' sede' - to give up. 'leve' - to get up. 'ale' - to go.

Sunday, May 12, 2013

Mother and little bit

My mother is my biggest fan, my bravest critic, and the most unyielding support that I have ever known.

To be honest, given the general gravity and unavoidable quantity of disaster I oft find myself in, I think I can safely say she is the most unyielding support I will ever know.

It's not unusual that your mother love you, that she would be proud, or encouraging.

But it's more than that. What she is. Who she is.

My mother loves me courageously. With bravery.

She is unceasing.

I wear her out. I know it. The mistakes I make, the general disregard and neglect I have taken for basic living requirements, my inability to pay attention to detail...

I am exhausting. In fact, I exhaust myself.

None of this is to say that I do any of it on purpose.

It's only to acknowledge that I know how distracted and forgetful I am. How irresponsibly I spend money, and just how many coffee mugs I've left in my car.

Not only does she forgive me time and time again, unfailingly, with no remembrance of grievances past, she forgives instantaneously.

Say I spent two hundred dollars erroneously on clothes with her credit card without asking, left my dinner dishes in the sink, went out to get drinks with my friends, having done nothing in the house to lend any finger of a hand, and then came home at 2:30 am, waking her up when I very well know she will be on the organ in the next 4 hours.

Did I not know the actions would disappoint her? That they were wrong?

Well, whatever the reason, let's not get off task, people!

And knowing that growing up is a serious business, I'll tell you what follows.

I'll go to church. 8 refreshing hours of sleep later, having bought a new outfit with money I didn't earn, I'll look beautiful. I'll 'do my grievous' duty, and let the dog out before I go. The 1/2&1/2 will inevitably be left out on the counter, and I'll miss the prelude.

My mom will see me in my pew when she wheels around after the processional, and I'll smile.

And I'll get this look.

I can hear it across the room.

A subtle exasperation. A mitigated sigh. Hello Lisbeth.

I love the way she says my name.

But she won't be amused or elated to see me. I'll receive a curt acknowledgement of my presence in the service.

Fast forward to the end of the service. I'll come up to her on the organ bench. I'll chirp, 'hey mommy, great playing. (I'll mean it). To which I'll receive a distended hug and a thanks babe, you look nice...

A disparaging call out.

'You are in fact wearing the outfit you bought without permission with money that wasn't yours to spend.'

(Yes, I am. I'm sorry I couldn't. I didn't help myself.)

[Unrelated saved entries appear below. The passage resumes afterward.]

(* ===== verification/SplitUp.v ===== *)
(** The loop of [make_split], [split_loop] of [Insert]: a pair of siblings, of
    which the right one is not linked into the tree yet, on its way up.

    While the loop runs, nodes are locked and one leaf waits for its entry.
    [settled] is the heap as it will be: the locked nodes unlocked, and the two
    leaves of the split with the content they end up with. *)
From Stdlib Require Import Sorted.
From S2P Require Import Prelude Compiler Memory StringSlice Key Ksearch Kpermuter Nodeversion.
From S2P Require Import Stringbag Node Heap Get Insert Remove Tree Find Steps InternodeSpec LeafSpec Locate Put NewLayer Ancestors LinkChild.

(** * The heap to come *)
Section settled.
Context (b0 c0 : Z) (lf1 lf2 : leaf).

Definition settle (a : Z) (n : node) : node :=
  match n with
  | NLeaf l =>
      if a =? b0 then NLeaf (Leaf.set_version (Leaf.set_parent lf1 (lparent_ l))
        (Nodeversion.unlock NV (Nodeversion.mark_split NV (lversion l))))
      else if a =? c0 then NLeaf (Leaf.set_version (Leaf.set_parent lf2 (lparent_ l)) (Nodeversion.unlock NV (lversion l)))
      else NLeaf (Leaf.set_version l (Nodeversion.unlock NV (lversion l)))
  | NInternode i => NInternode (Internode.set_version i (Nodeversion.unlock NV (iversion i)))
  end.
(** The nodes [L] are locked. *)
Definition settled (L : list Z) (h : gmap Z node) : gmap Z node :=
  map_imap (fun a n => Some (if bool_decide (a ∈ L) then settle a n else n)) h.

Lemma settled_in L h a : a ∈ L -> settled L h !! a = settle a <$> h !! a.
Proof using Type.
  intros Ha. unfold settled. rewrite map_lookup_imap, bool_decide_eq_true_2 by done. by destruct (h !! a).
Qed.
Lemma settled_out L h a : a ∉ L -> settled L h !! a = h !! a.
Proof using Type.
  intros Ha. unfold settled. rewrite map_lookup_imap, bool_decide_eq_false_2 by done. by destruct (h !! a).
Qed.
Lemma settle_parent a n q : settle a (node_set_parent n q) = node_set_parent (settle a n) q.
Proof using Type. destruct n as [l|i]; [|done]. cbn. by destruct (a =? b0), (a =? c0). Qed.
Lemma settle_parent_of a n : node_parent (settle a n) = node_parent n.
Proof using Type. destruct n as [l|i]; [|done]. cbn. by destruct (a =? b0), (a =? c0). Qed.
Lemma settled_parent L h a q h' :
  h' !! a = (fun n => node_set_parent n q) <$> h !! a ->
  settled L h' !! a = (fun n => node_set_parent n q) <$> settled L h !! a.
Proof using Type.
  intros H. destruct (decide (a ∈ L)).
  - rewrite !settled_in, H by done. destruct (h !! a); [|done]. cbn. by rewrite settle_parent.
  - by rewrite !settled_out.
Qed.
Lemma settled_same L L' h h' a :
  h' !! a = h !! a -> (a ∈ L <-> a ∈ L') -> settled L' h' !! a = settled L h !! a.
Proof using Type.
  intros H HL. destruct (decide (a ∈ L)) as [Ha|Ha].
  - by rewrite !settled_in, H by (done || by apply HL).
  - rewrite !settled_out, H; [done|done|]. by rewrite <- HL.
Qed.
End settled.
(* ===== verification/SplitLeaf.v ===== *)
(** The leaf that [make_split] is called for: rearranging its free slots when
    only slot 0 is in the way, and the two leaves of a split. *)
From Stdlib Require Import Sorted.
From S2P Require Import Prelude Compiler Memory StringSlice Key Ksearch Kpermuter Nodeversion.
From S2P Require Import Stringbag Node Heap Get Insert Remove Tree Find Steps LeafSpec Locate Put SplitSpec.

(** * Free slots *)
(** [exchange(size(), width - 1)] brings the first free slot to the back. *)
Lemma exchange_back x live u free :
  repr leaf_width x live (u :: free) ->
  exists free', repr leaf_width (Kpermuter.exchange leaf_width x (zlength live) (leaf_width - 1)) live (free' ++ [u]).
Proof.
  intros Hr. pose proof (repr_length leaf_width ltac:(done) _ _ _ Hr) as Hlen. rewrite zlength_cons in Hlen.
  pose proof (zlength_nonneg live).
  destruct free as [|v q _] using rev_ind.
  - change (zlength []) with 0 in Hlen. exists []. cbn [app].
    assert (zlookup (live ++ [u]) (leaf_width - 1) = Some u) as Hu
      by (replace (leaf_width - 1) with (zlength live) by lia; apply zlookup_mid).
    assert (Kpermuter.index x (leaf_width - 1) = u) as Hi.
    { apply (slots_index leaf_width _ _ _ _ (repr_slots _ _ _ _ Hr)); [unfold leaf_width; lia|done]. }
    replace (zlength live) with (leaf_width - 1) by lia. destruct Hr as [Hw Hsz Hsl Hp]. split; [|..|done].
    + by apply exchange_word.
    + by rewrite exchange_size by (unfold leaf_width; lia).
    + rewrite exchange_slots, Hi, Hsl by (unfold leaf_width; lia). rewrite list_insert_insert_eq.
      apply list_insert_id. rewrite <- Hu. symmetry. by apply zlookup_nonneg.
  - exists (v :: q). by apply (exchange_free_repr leaf_width ltac:(done) x live u q v).
Qed.
(* ===== verification/Unlink.v ===== *)
(** [remove_leaf] of [src/masstree_remove.hh] for a leaf that lost its last
    entry: it leaves the list of leaves ([unlink] of [src/btree_leaflink.hh])
    and the tree. *)
From S2P Require Import Prelude Compiler Memory StringSlice Key Ksearch Kpermuter Nodeversion.
From S2P Require Import Stringbag Node Heap Get Insert Remove Tree Find Steps InternodeSpec LeafSpec Locate Put NewLayer.
From S2P Require Import Ancestors LinkChild Hole Redirect RemoveUp SplitUp SplitLoop SplitLeaf LeafTurn SplitStart.

(** * The list of leaves *)
(** What [unlink] makes of the heap: [pl] and [ln] are the neighbours. *)
Definition unlink_links (h : gmap Z node) (b : Z) (x pl ln : leaf) : gmap Z node :=
  let next := next_ x in
  let h := if next =? 0 then h else <[b := NLeaf (Leaf.set_links x (mark next) (prev_ x))]> h in
  let h := if next =? 0 then h else <[next := NLeaf (Leaf.set_links ln (next_ ln) (prev_ x))]> h in
  <[prev_ x := NLeaf (Leaf.set_links pl next (prev_ pl))]> h.

Lemma unlink_run fuel s b x pl ln :
  heap s !! b = Some (NLeaf x) -> heap s !! prev_ x = Some (NLeaf pl) -> next_ pl = b -> prev_ x <> b -> next_ x mod 64 = 0 ->
  (next_ x <> 0 -> heap s !! next_ x = Some (NLeaf ln) /\ next_ x <> b /\ next_ x <> prev_ x) ->
  unlink (S fuel) b s = Some (tt, with_heap s (unlink_links (heap s) b x pl ln)).
Proof.
  intros Hb Hp Hpn Hpb Hal Hnext. unfold unlink, unlink_links. cbn [lock_next lock_prev]. unfold set_prev, set_next.
  rewrite bind_assoc, (bind_eq _ _ _ _ _ (get_leaf_eq _ _ _ Hb)), is_marked_aligned by done. cbn [negb].
  destruct (Z.eqb_spec (next_ x) 0) as [H0|H0].
  - rewrite bind_ret, bind_assoc, (bind_eq _ _ _ _ _ (get_leaf_eq _ _ _ Hb)), bind_assoc.
    rewrite (bind_eq _ _ _ _ _ (get_leaf_eq _ _ _ Hp)), Hpn, Z.eqb_refl, bind_assoc.
    rewrite (bind_eq _ _ _ _ _ (update_leaf_eq _ _ _ _ Hp)), bind_ret.
    rewrite (proj2 (Z.eqb_eq _ _) H0), bind_ret. erewrite update_leaf_eq by apply lookup_insert_eq.
    cbn [heap with_heap]. by rewrite with_heap_insert.
  - destruct (Hnext H0) as (Hln & Hnb & Hnp).
    rewrite bind_assoc, (bind_eq _ _ _ _ _ (update_leaf_eq _ _ _ _ Hb)), bind_ret.
    rewrite bind_assoc. erewrite bind_eq by (apply get_leaf_eq, lookup_insert_eq). cbn [prev_ next_ Leaf.set_links].
    rewrite bind_assoc. erewrite bind_eq by (apply get_leaf_eq; cbn; rewrite lookup_insert_ne by done; exact Hp).
    rewrite Hpn, Z.eqb_refl, bind_assoc.
    erewrite bind_eq by (apply update_leaf_eq; cbn; rewrite lookup_insert_ne by done; exact Hp). rewrite bind_ret.
    rewrite (proj2 (Z.eqb_neq _ _) H0).
    erewrite bind_eq by (apply update_leaf_eq; cbn; rewrite !lookup_insert_ne by done; exact Hln).
    erewrite update_leaf_eq by (cbn; rewrite lookup_insert_ne by done; apply lookup_insert_eq).
    unfold with_heap. cbn. do 3 f_equal. heap_eq.
Qed.

(** A leaf leaves the list. *)
Lemma linked_same h h' b prev ls :
  linked h prev ls -> b <> 0 -> b ∉ prev :: ls ->
  (forall a l, a ∈ ls -> h !! a = Some (NLeaf l) -> prev_ l <> b -> next_ l <> b ->
    exists l', h' !! a = Some (NLeaf l') /\ prev_ l' = prev_ l /\ next_ l' = next_ l) -> linked h' prev ls.
Proof.
  intros Hlk Hb. revert prev Hlk. induction ls as [|a ls IH]; intros prev; cbn [linked]; [done|].
  intros [(l & Hl & Hp & Hn) Hlk] Hbn Hk. rewrite !not_elem_of_cons in Hbn. destruct Hbn as (Hbp & Hba & Hbl). split.
  - destruct (Hk a l) as (l' & ? & ? & ?); [apply elem_of_cons; by left|done|congruence| |exists l'; split_and!; congruence].
    rewrite Hn. destruct ls as [|a' ls]; cbn; [done|]. rewrite not_elem_of_cons in Hbl. naive_solver.
  - apply IH; [done|by rewrite not_elem_of_cons|]. intros a' l' Hin. apply Hk, elem_of_cons. by right.
Qed.
Lemma linked_remove h h' b lb prev LS1 LS2 :
  linked h prev (LS1 ++ b :: LS2) -> NoDup (LS1 ++ b :: LS2) -> b <> 0 -> prev <> b -> h !! b = Some (NLeaf lb) ->
  (forall a l, a ∈ LS1 ++ LS2 -> h !! a = Some (NLeaf l) -> exists l', h' !! a = Some (NLeaf l') /\
    prev_ l' = (if prev_ l =? b then prev_ lb else prev_ l) /\ next_ l' = (if next_ l =? b then next_ lb else next_ l)) ->
  linked h' prev (LS1 ++ LS2).
Proof.
  intros Hlk Hnd Hb0 Hpb Hb Hk. revert prev Hlk Hnd Hpb Hk. induction LS1 as [|a LS1 IH]; intros prev Hlk Hnd Hpb Hk; cbn [app linked] in *.
  - destruct Hlk as [(l & Hl & Hp & Hn) Hlk]. rewrite Hb in Hl. injection Hl as <-. apply NoDup_cons in Hnd as [Hbn Hnd].
    destruct LS2 as [|a LS2]; [done|]. cbn [linked hd] in *. destruct Hlk as [(la & Hla & Hpa & Hna) Hlk].
    rewrite not_elem_of_cons in Hbn. destruct Hbn as [Hba Hbn]. split.
    + destruct (Hk a la) as (l' & Hl' & Hp' & Hn'); [apply elem_of_cons; by left|done|]. exists l'. split_and!; [done| |].
      * rewrite Hp', Hpa, Z.eqb_refl. done.
      * rewrite Hn', Hna. destruct LS2 as [|c LS2]; cbn [hd]; [by rewrite (proj2 (Z.eqb_neq 0 b)) by lia|].
        rewrite not_elem_of_cons in Hbn. by rewrite (proj2 (Z.eqb_neq c b)) by naive_solver.
    + eapply (linked_same h h' b); [done|done|by rewrite not_elem_of_cons|]. intros c lc Hc Hlc H1 H2.
      destruct (Hk c lc) as (l' & ? & ? & ?); [apply elem_of_cons; by right|done|]. exists l'.
      by rewrite (proj2 (Z.eqb_neq _ _) H1), (proj2 (Z.eqb_neq _ _) H2) in *.
  - destruct Hlk as [(la & Hla & Hpa & Hna) Hlk]. apply NoDup_cons in Hnd as [Han Hnd].
    assert (a <> b) as Hab by (intros ->; apply Han; rewrite elem_of_app, elem_of_cons; tauto). split.
    + destruct (Hk a la) as (l' & Hl' & Hp' & Hn'); [apply elem_of_cons; by left|done|]. exists l'. split_and!; [done| |].
      * rewrite Hp', Hpa. by rewrite (proj2 (Z.eqb_neq _ _) Hpb).
      * rewrite Hn', Hna. destruct LS1 as [|c LS1]; cbn [app hd].
        -- rewrite Z.eqb_refl. destruct (linked_at h a [] b LS2 Hlk) as (l & Hl & Hn & _). rewrite Hb in Hl. by injection Hl as <-.
        -- cbn in Hnd. apply NoDup_cons in Hnd as [Hcn _]. rewrite (proj2 (Z.eqb_neq c b)); [done|]. intros ->. apply Hcn.
           rewrite elem_of_app, elem_of_cons. tauto.
    + apply IH; [done|done|done|]. intros c lc Hc. apply Hk. apply elem_of_cons. by right.
Qed.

I didn't help myself. And I'll hug her again and head off on my march.

My mother is not a physical person by nature. I suspect, that marrying my father and bringing two chubby Whitmire babies into the world was a quick remedy. And now,

When I was so sick. When I lost the man I loved so dear. When my dog died. So little, and so encompassing.

Still, when she's frustrated, her hug is short, like the way she clips my name.

It doesn't feel good.

That normal and delicious drawl- a 4 syllable name rounded into a windy two syllable spoonful.

But in her distaste for my indiscretion, it's articulated.

Good morning Elizahbuth.

Where my father is a tonal man, and 'dizzy' takes on a variety of pitches and cadences, so that I know where he stands in that day, and where I stand with him.

But my mother is a counter.

Rhythmic to the core. She clocks out the syllables with purpose.

And I. Know. What. It. Means.

And where I probably shouldn't, and where she probably won't like it,

I love this about her.

later, (soon.)

I'll see her again.

I'll strike up an anecdotal story, to which I'll get little response.

I'll berate her with questions, that she'll answer with minor irritation, but that doesn't dissuade me.

I keep on until I latch onto one.

And all it takes is one. One question more, and she's distracted by our conversation.

She's talking to me. Responding. To me, her person. Her daughter, her dear friend.

And here's where it happens.

I will make her laugh.

This sounds like a scheme. It isn't.

What starts as a hell bent intention to make sure that my sweet mother isn't angry with me, (because I can't bear it).

Because it takes so much to anger her and so little to make her happy

Because she asks for virtually nothing that is unreasonable

And literally not one thing that is irrational.

Because, in the end, she will always laugh.

She will always laugh, and I will always laugh.

We will always laugh. Mother. Daughter. Best friends. Confidants. Allies.

For there is no one in the world that finds me funnier, or lovelier, than this woman.

A love so deep, that one good joke sweeps it all under the rug. And she looks at me with new eyes, the sweetest eyes, all over again.

The eyes I imagine I first saw when I came into the world


So on this day, I find myself asking,

Just how lucky am I (God-given luck) to know that love?

And between you and me, a good sense of humor doesn't hurt either.


I love you more than you will ever know, mom. Happy Mother's Day.